Staff Shortages, Inmate Anger Plague U.S. Prisons
Around the country, to attract more officers, states are raising salaries, offering hiring bonuses, reducing the minimum age to 18 and ratcheting up recruiting efforts. In Alabama, inmates' frustration has boiled over into a statewide labor walkout.
A nationwide worker shortage has prisons scrambling to maintain their ranks of corrections officers even as more and more are deciding they might be better off elsewhere, reports David Montgomery for Pew Stateline.
In Texas, as of February, 8,043 of the 24,020 jobs inside the correctional system were vacant, an all-time high, while Florida’s 24 percent vacancy rate has forced the temporary closure of some housing units and the calling in of the National Guard to help fill the void.
A recent pay raise in Texas helped lower their number to just under 7,000 and Florida has followed suit by raising starting salaries to $41,600 and adding a $1,000 hiring bonus for high-vacancy units.

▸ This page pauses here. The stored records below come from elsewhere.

(** [analyze_text]: any exception is logged and turned into the empty
    dict. *)
Definition analyze_text (text : string) : M W json :=
  let body := JDict [("analyzer", JStr "nori_analyzer"); ("text", JStr text)] in
  try_except
    (response <- ext (CAnalyze index_name body)
                     (indices_analyze client index_name body) ;;
     tokens <- lift (tokens_of response) ;;
     ret (JDict [
       ("original", JStr text);
       ("tokens", JList tokens);
       ("token_count", JInt (Z.of_nat (length tokens)))]))
    (fun _ => ret (JDict [])).

End Handler.

End ElasticsearchHandler.

(** ** Analyzer resolution *)

(** How the backend reads the [analysis] settings of an index: a custom
    analyzer names its tokenizer; the name denotes the tokenizer declared
    under [analysis.tokenizer] when there is one, and otherwise the built-in
    tokenizer of that name with its default parameters.  [builtin_default] is
    the backend's default [decompound_mode] (Elasticsearch documents
    [discard] for [nori_tokenizer]). *)
Module Analysis.

Definition analyzer_tokenizer (s : json) (analyzer : string) : option json :=
  path ["analysis"; "analyzer"; analyzer; "tokenizer"] s.

Definition declared_tokenizer (s : json) (name : string) : option json :=
  path ["analysis"; "tokenizer"; name] s.
(** * Incremental feature selection (opencog/learning/feature-selection)

    A shallow embedding of [incremental_selection] from
    [feature_selection.h] and the properties of its specification.

    Conventions of the embedding:
    - a feature is a natural number and a [FeatureSet] (a [std::set]) is the
      list of its elements in increasing order, which is the order the C++
      iterators walk it in;
    - a [std::set<FeatureSet>] is the list of its members in the order of
      [std::set]'s comparison, which on sets is the lexicographic one;
    - a score and the threshold are IEEE-754 binary64 numbers ([double]),
      here the primitive [float] with its [<?], [=?] and [-];
    - the calls of [scorer_cache] are the one effect of the function: the
      code is written in a small monad [cached] whose only operation is that
      call, and the cache is the handler that runs it;
    - the function is embedded twice.  [incremental_selection] is the loop
      over unbounded naturals, with the operands of line 86 evaluated from
      left to right and a cache of [|features|^max_size] entries.
      [incremental_selection_on] is the function on the machine: [max_size]
      and the counter are 32-bit [unsigned int] that wrap, the loop is run
      with fuel since it need not end, and a [platform] fixes what C++
      leaves open (the order of the operands of line 86, and the cache size
      when the conversions of line 58 are out of range).  The second returns
      what the first returns whenever it returns
      ([incremental_selection_on_returns]). *)

From Stdlib Require Import List Arith PeanoNat Bool Lia ZArith NArith Permutation Sorted.
From Stdlib Require Import Floats.
Import ListNotations.

Set Implicit Arguments.
(** * IMPROVER [improver/utilities/save.py]: saving cubes to NetCDF

    A shallow embedding of [_order_cell_methods], [_check_metadata] and
    [save_netcdf], with the cubes held in an object store that the function
    mutates in place, the filesystem as a finite map from paths to file
    contents together with what the operating system refuses to rename, and
    the external collaborators (the mandatory-standards check and the iris
    NetCDF writer) as section variables. *)

From Stdlib Require Import ZArith Lia.
From Stdlib Require String Ascii OrdersEx SpecFloat.
From stdpp Require Import gmap strings list sorting functions.

Local Open Scope nat_scope.

(** ** Python orderings on strings and tuples *)

Module PyOrder.

(** Lexicographic chaining of two three-way comparisons, as Python compares
    tuples: the first component that differs decides. *)
Definition lex (c1 c2 : comparison) : comparison :=
  match c1 with Eq => c2 | _ => c1 end.

(** [str.__lt__], three-way: code point by code point, a proper prefix
    first. *)
Definition str_compare : string → string → comparison := String.compare.

(** [tuple.__lt__] on tuples of strings, three-way. *)
Definition strs_compare : list string → list string → comparison :=
  list_compare str_compare.

(** [tuple.__lt__] on a pair, the components compared in turn. *)
Definition pair_compare {A B} (cmpA : A → A → comparison)
    (cmpB : B → B → comparison) (p q : A * B) : comparison :=
  lex (cmpA p.1 q.1) (cmpB p.2 q.2).

(** [x < y], and "[y] is not smaller than [x]", which is what a sort driven
    by [__lt__] establishes between neighbours. *)
Definition lt_of {A} (cmp : A → A → comparison) (x y : A) : Prop :=
  cmp x y = Lt.
Definition le_of {A} (cmp : A → A → comparison) (x y : A) : Prop :=
  cmp y x ≠ Lt.

(** What a three-way comparison must satisfy to induce a total order. *)
Record total_cmp {A} (cmp : A → A → comparison) : Prop := {
  cmp_eq : ∀ x y, cmp x y = Eq ↔ x = y;
  cmp_antisym : ∀ x y, cmp y x = CompOpp (cmp x y);
  cmp_trans : ∀ x y z c, cmp x y = c → cmp y z = c → cmp x z = c
}.

End PyOrder.

(** ** Cell methods *)

(** [iris.coords.CellMethod]: hashable and ordered by its identity tuple
    [(method, coord_names, intervals, comments)]. *)
Record CellMethod := {
  method : string;
  coord_names : list string;
  intervals : list string;
  comments : list string
}.

Module CellMethods.
Import PyOrder.

Definition identity (m : CellMethod) :
  string * (list string * (list string * list string)) :=
  (method m, (coord_names m, (intervals m, comments m))).

Definition of_identity
  (t : string * (list string * (list string * list string))) : CellMethod :=
  {| method := t.1; coord_names := t.2.1;
     intervals := t.2.2.1; comments := t.2.2.2 |}.

#[global] Instance CellMethod_eq_dec : EqDecision CellMethod.
Proof. solve_decision. Defined.

(** [__hash__] and [__eq__] go through the identity tuple. *)
#[global] Instance CellMethod_countable : Countable CellMethod.
Proof. refine (inj_countable' identity of_identity _). by intros []. Defined.

(** [_identity() < other._identity()], three-way. *)
Definition identity_compare :=
  pair_compare str_compare
    (pair_compare strs_compare (pair_compare strs_compare strs_compare)).

Definition compare (a b : CellMethod) : comparison :=
  identity_compare (identity a) (identity b).

(** [CellMethod.__lt__]. *)
Definition lt : relation CellMethod := lt_of compare.

Definition le : relation CellMethod := le_of compare.

#[global] Instance lt_dec a b : Decision (lt a b).
Proof. unfold lt, lt_of. apply _. Defined.

#[global] Instance le_dec a b : Decision (le a b).
Proof. unfold le, le_of. apply _. Defined.

(** [sorted(xs)] on cell methods. *)
Definition sorted (xs : list CellMethod) : list CellMethod :=
  merge_sort le xs.

(** [tuple(sorted(set(xs)))]: the set's iteration order is whatever the
    hash table gives, the sort makes the result independent of it. *)
Definition canonical (xs : list CellMethod) : list CellMethod :=
  sorted (elements (list_to_set xs : gset CellMethod)).

End CellMethods.

(** ** Cubes *)

(** [cf_units.Unit], by category. *)
Inductive Unit :=
  | UnitUnknown
  | UnitNoUnit
  | UnitUdunits (symbol : string).

(** [Unit.is_unknown()]. *)
Definition is_unknown (u : Unit) : bool :=
  match u with UnitUnknown => true | _ => false end.

(** Values of cube attributes. *)
Inductive AttrValue :=
  | AttrStr (s : string)
  | AttrInt (n : Z).

(** The part of [iris.cube.Cube] that [save.py] reads or writes:
    [name] is what [cube.name()] returns, [shape] is [cube.shape]
    (so [cube.ndim] is its length), [attributes] is the attribute dict. *)
Record Cube := {
  name : string;
  units : Unit;
  shape : list nat;
  cell_methods : list CellMethod;
  attributes : gmap string AttrValue
}.

Definition ndim (c : Cube) : nat := length (shape c).
(** * selfie.fm: the content-to-voice pipeline

    A shallow embedding of the pipeline of [backend/scraper_enhanced.py],
    [backend/script_writer.py], [backend/voice_clone.py] and the three
    pipeline handlers of [backend/app.py], with the properties of the
    specification stated and settled against it.

    Python [str] values are lists of Unicode code points.  The network, the
    HTML parser, the clock and the file system are explicit inputs and
    explicit state. *)

From Stdlib Require Import ZArith NArith Lia Bool.
From Stdlib Require Import Strings.String Strings.Ascii.
From Stdlib Require Import Numbers.DecimalString Numbers.DecimalZ Strings.Byte.
From stdpp Require Import gmap list.

Local Open Scope N_scope.

(** ** Python strings *)

Module PyStr.

(** A character is a code point; a [str] is a sequence of them. *)
Abbreviation char := N (only parsing).
Abbreviation str := (list N) (only parsing).

(** String literals of the source text. *)
Definition py (s : string) : str :=
  List.map N_of_ascii (list_ascii_of_string s).

Definition in_range (lo hi : N) (c : char) : bool :=
  (lo <=? c) && (c <=? hi).

(** [str.isspace] on one character; the same class drives [str.split()],
    [str.strip()] and the regular-expression escape [\s]. *)
Definition isspace (c : char) : bool :=
  in_range 0x09 0x0d c || in_range 0x1c 0x20 c
  || (c =? 0x85) || (c =? 0xa0) || (c =? 0x1680)
  || in_range 0x2000 0x200a c || (c =? 0x2028) || (c =? 0x2029)
  || (c =? 0x202f) || (c =? 0x205f) || (c =? 0x3000).

(** Start and length of each block of decimal digits (Unicode category
    Nd, Unicode 14): the class of the regular-expression escape [\d]. *)
Definition decimal_blocks : list (N * N) :=
  List.map (fun lo => (lo, 10))
    [ 0x30; 0x660; 0x6f0; 0x7c0; 0x966; 0x9e6; 0xa66; 0xae6; 0xb66; 0xbe6;
      0xc66; 0xce6; 0xd66; 0xde6; 0xe50; 0xed0; 0xf20; 0x1040; 0x1090;
      0x17e0; 0x1810; 0x1946; 0x19d0; 0x1a80; 0x1a90; 0x1b50; 0x1bb0;
      0x1c40; 0x1c50; 0xa620; 0xa8d0; 0xa900; 0xa9d0; 0xa9f0; 0xaa50;
      0xabf0; 0xff10; 0x104a0; 0x10d30; 0x11066; 0x110f0; 0x11136;
      0x111d0; 0x112f0; 0x11450; 0x114d0; 0x11650; 0x116c0; 0x11730;
      0x118e0; 0x11950; 0x11c50; 0x11d50; 0x11da0; 0x16a60; 0x16ac0;
      0x16b50; 0x1e140; 0x1e2f0; 0x1e950; 0x1fbf0 ]
  ++ [ (0x1d7ce, 50) ].

Definition isdecimal (c : char) : bool :=
  existsb (fun b => (fst b <=? c) && (c <? fst b + snd b)) decimal_blocks.

(** [s.startswith(p)] *)
Fixpoint startswith (p s : str) : bool :=
  match p, s with
  | [], _ => true
  | _ :: _, [] => false
  | a :: p', b :: s' => (a =? b) && startswith p' s'
  end.

(** [s.endswith(suffix)] *)
Definition endswith (suffix s : str) : bool := startswith (rev suffix) (rev s).

(** [needle in hay] *)
Fixpoint contains (needle hay : str) : bool :=
  startswith needle hay ||
  match hay with
  | [] => false
  | _ :: hay' => contains needle hay'
  end.

Fixpoint dropwhile (p : char -> bool) (s : str) : str :=
  match s with
  | [] => []
  | c :: s' => if p c then dropwhile p s' else s
  end.

Fixpoint takewhile (p : char -> bool) (s : str) : str :=
  match s with
  | [] => []
  | c :: s' => if p c then c :: takewhile p s' else []
  end.

(** [s.strip(chars)], the character set given as a predicate. *)
Definition strip_set (p : char -> bool) (s : str) : str :=
  rev (dropwhile p (rev (dropwhile p s))).

(** [s.strip()] *)
Definition strip (s : str) : str := strip_set isspace s.

(** [sep.join(parts)] *)
Fixpoint join (sep : str) (parts : list str) : str :=
  match parts with
  | [] => []
  | [p] => p
  | p :: rest => p ++ sep ++ join sep rest
  end.

(** [s.split()]: the maximal runs of non-whitespace characters.  [cur]
    holds the run being read, last character first. *)
Fixpoint split_ws_from (cur : str) (s : str) : list str :=
  match s with
  | [] => match cur with [] => [] | _ => [rev cur] end
  | c :: s' =>
      if isspace c then
        match cur with
        | [] => split_ws_from [] s'
        | _ => rev cur :: split_ws_from [] s'
        end
      else split_ws_from (c :: cur) s'
  end.

Definition split_ws (s : str) : list str := split_ws_from [] s.

(** A string without whitespace, and a word as [s.split()] produces
    them. *)
Definition nospace (w : str) : Prop := Forall (fun c => isspace c = false) w.

Definition is_word (w : str) : Prop := w <> [] /\ nospace w.

(** [len(s.split())] *)
Definition count_words (s : str) : nat := length (split_ws s).

(** [s.split(sep)] for a non-empty separator: cut at every occurrence of
    [sep], found left to right without overlap.  [skip] counts the
    characters of an occurrence still to be passed over. *)
Fixpoint split_sep_from (sep : str) (skip : nat) (cur : str) (s : str)
  : list str :=
  match s with
  | [] => [rev cur]
  | c :: s' =>
      match skip with
      | S k => split_sep_from sep k cur s'
      | O =>
          if startswith sep s
          then rev cur :: split_sep_from sep (Nat.pred (length sep)) [] s'
          else split_sep_from sep O (c :: cur) s'
      end
  end.

Definition split_sep (sep s : str) : list str := split_sep_from sep O [] s.

(** [s.splitlines()]: cut at the line boundaries, of which "\r\n" is a
    single one; no empty line is produced at the end. *)
Definition is_linebreak (c : char) : bool :=
  in_range 0x0a 0x0d c || in_range 0x1c 0x1e c
  || (c =? 0x85) || (c =? 0x2028) || (c =? 0x2029).

Fixpoint splitlines_from (cur : str) (s : str) : list str :=
  match s with
  | [] => match cur with [] => [] | _ => [rev cur] end
  | c :: s' =>
      if c =? 0x0d then
        match s' with
        | c' :: s'' =>
            if c' =? 0x0a then rev cur :: splitlines_from [] s''
            else rev cur :: splitlines_from [] s'
        | [] => [rev cur]
        end
      else if is_linebreak c then rev cur :: splitlines_from [] s'
      else splitlines_from (c :: cur) s'
  end.

Definition splitlines (s : str) : list str := splitlines_from [] s.

(** [l[:n]] for a Python integer [n]: a negative bound counts from the
    end. *)
Definition slice_to {A} (n : Z) (l : list A) : list A :=
  if (n <? 0)%Z then firstn (Z.to_nat (Z.of_nat (length l) + n)) l
  else firstn (Z.to_nat n) l.

(** [str(n)] for an integer. *)
Definition str_of_int (n : Z) : str :=
  py (NilZero.string_of_int (Z.to_int n)).

(** The line feed. *)
Definition nl : str := [0x0a].

(** [str.lower] on strings of ASCII characters, for evaluating the
    classifier on concrete pages. *)
Definition lower_ascii (s : str) : str :=
  List.map (fun c => if in_range 0x41 0x5a c then c + 32 else c) s.

(** Truthiness of a string and of an optional string ([None] and [''] are
    false). *)
Definition truthy (s : str) : bool :=
  match s with [] => false | _ => true end.

Definition otruthy (o : option str) : bool :=
  match o with Some s => truthy s | None => false end.

(** [o or ''] *)
Definition or_empty (o : option str) : str :=
  match o with Some s => s | None => [] end.

End PyStr.

Import PyStr.

(** ** backend/script_writer.py *)

Module ScriptWriter.

Inductive provider_name := openai | anthropic.

(** [__init__]: the OpenAI key is preferred over the Anthropic one. *)
Definition select_provider (openai_api_key anthropic_api_key : option str)
  : option provider_name :=
  if otruthy openai_api_key then Some openai
  else if otruthy anthropic_api_key then Some anthropic
  else None.

Record ScriptCandidate := {
  script : str;
  word_count : Z
}.

Inductive outcome (A : Type) :=
| Return (a : A)
| ValueError (msg : str).
Arguments Return {A} a.
Arguments ValueError {A} msg.

(** Characters accepted for each letter of SCRIPT under [re.IGNORECASE]. *)
Definition marker_letters : list (list N) :=
  [ [0x53; 0x73; 0x17f]; [0x43; 0x63]; [0x52; 0x72];
    [0x49; 0x69; 0x130; 0x131]; [0x50; 0x70]; [0x54; 0x74] ].

Fixpoint match_letters (classes : list (list N)) (s : str) : option str :=
  match classes, s with
  | [], _ => Some s
  | _ :: _, [] => None
  | k :: classes', c :: s' =>
      if existsb (N.eqb c) k then match_letters classes' s' else None
  end.

(** The pattern [SCRIPT\s+\d+:] tried at the start of [s]: the length of the
    match.  Whitespace, digits and the colon are disjoint classes, so the
    greedy runs are the only way to match. *)
Definition match_marker (s : str) : option nat :=
  match match_letters marker_letters s with
  | None => None
  | Some r1 =>
      let ws := takewhile isspace r1 in
      let r2 := dropwhile isspace r1 in
      let ds := takewhile isdecimal r2 in
      let r3 := dropwhile isdecimal r2 in
      match ws, ds, r3 with
      | _ :: _, _ :: _, c :: _ =>
          if c =? 0x3a then Some (6 + length ws + length ds + 1)%nat
          else None
      | _, _, _ => None
      end
  end.

(** [re.split(r'SCRIPT\s+\d+:', s, flags=re.IGNORECASE)] *)
Fixpoint re_split_from (skip : nat) (cur : str) (s : str) : list str :=
  match s with
  | [] => [rev cur]
  | c :: s' =>
      match skip with
      | S k => re_split_from k cur s'
      | O =>
          match match_marker s with
          | Some n => rev cur :: re_split_from (Nat.pred n) [] s'
          | None => re_split_from O (c :: cur) s'
          end
      end
  end.

Definition re_split_markers (s : str) : list str := re_split_from O [] s.

Definition is_quote (c : char) : bool := (c =? 0x22) || (c =? 0x27).

Definition meta_prefixes : list str :=
  [py "Here"; py "Note:"; py "Script:"; py "Remember"].

Definition keep_line (line : str) : bool :=
  truthy line && negb (existsb (fun p => startswith p line) meta_prefixes).

Definition _clean_script (script : str) : str :=
  let script := strip_set is_quote script in
  let lines := split_sep nl script in
  let cleaned_lines := List.filter keep_line (List.map strip lines) in
  let script := join (py " ") cleaned_lines in
  let words := split_ws script in
  if (55 <? length words)%nat
  then join (py " ") (firstn 50 words) ++ py "..."
  else script.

Around the country, to attract more officers, states are raising salaries, offering hiring bonuses, reducing the minimum age to 18 and ratcheting up recruiting efforts with advertisements on billboards and social media.
Meanwhile, Evan Mealins at the Montgomery Advertiser writes that protesters gathered outside the Alabama Department of Corrections’ central office in Montgomery, denouncing what they call “inhumane treatment” of Alabama’s nearly 20,000 incarcerated people.
At the same time, all of Alabama’s major prisons began a labor strike, with those inside saying that the strike will continue until the demands, which include a repeal of the state’s habitual offender law and additional oversight of the Alabama Bureau of Pardons and Paroles, are met.
Alabama prisons rely on cheap or unpaid inmate labor to produce a variety of goods.
In response to the strike, nearly all prisons have denied recreation time, education and substance abuse classes, meals and movement around the prisons.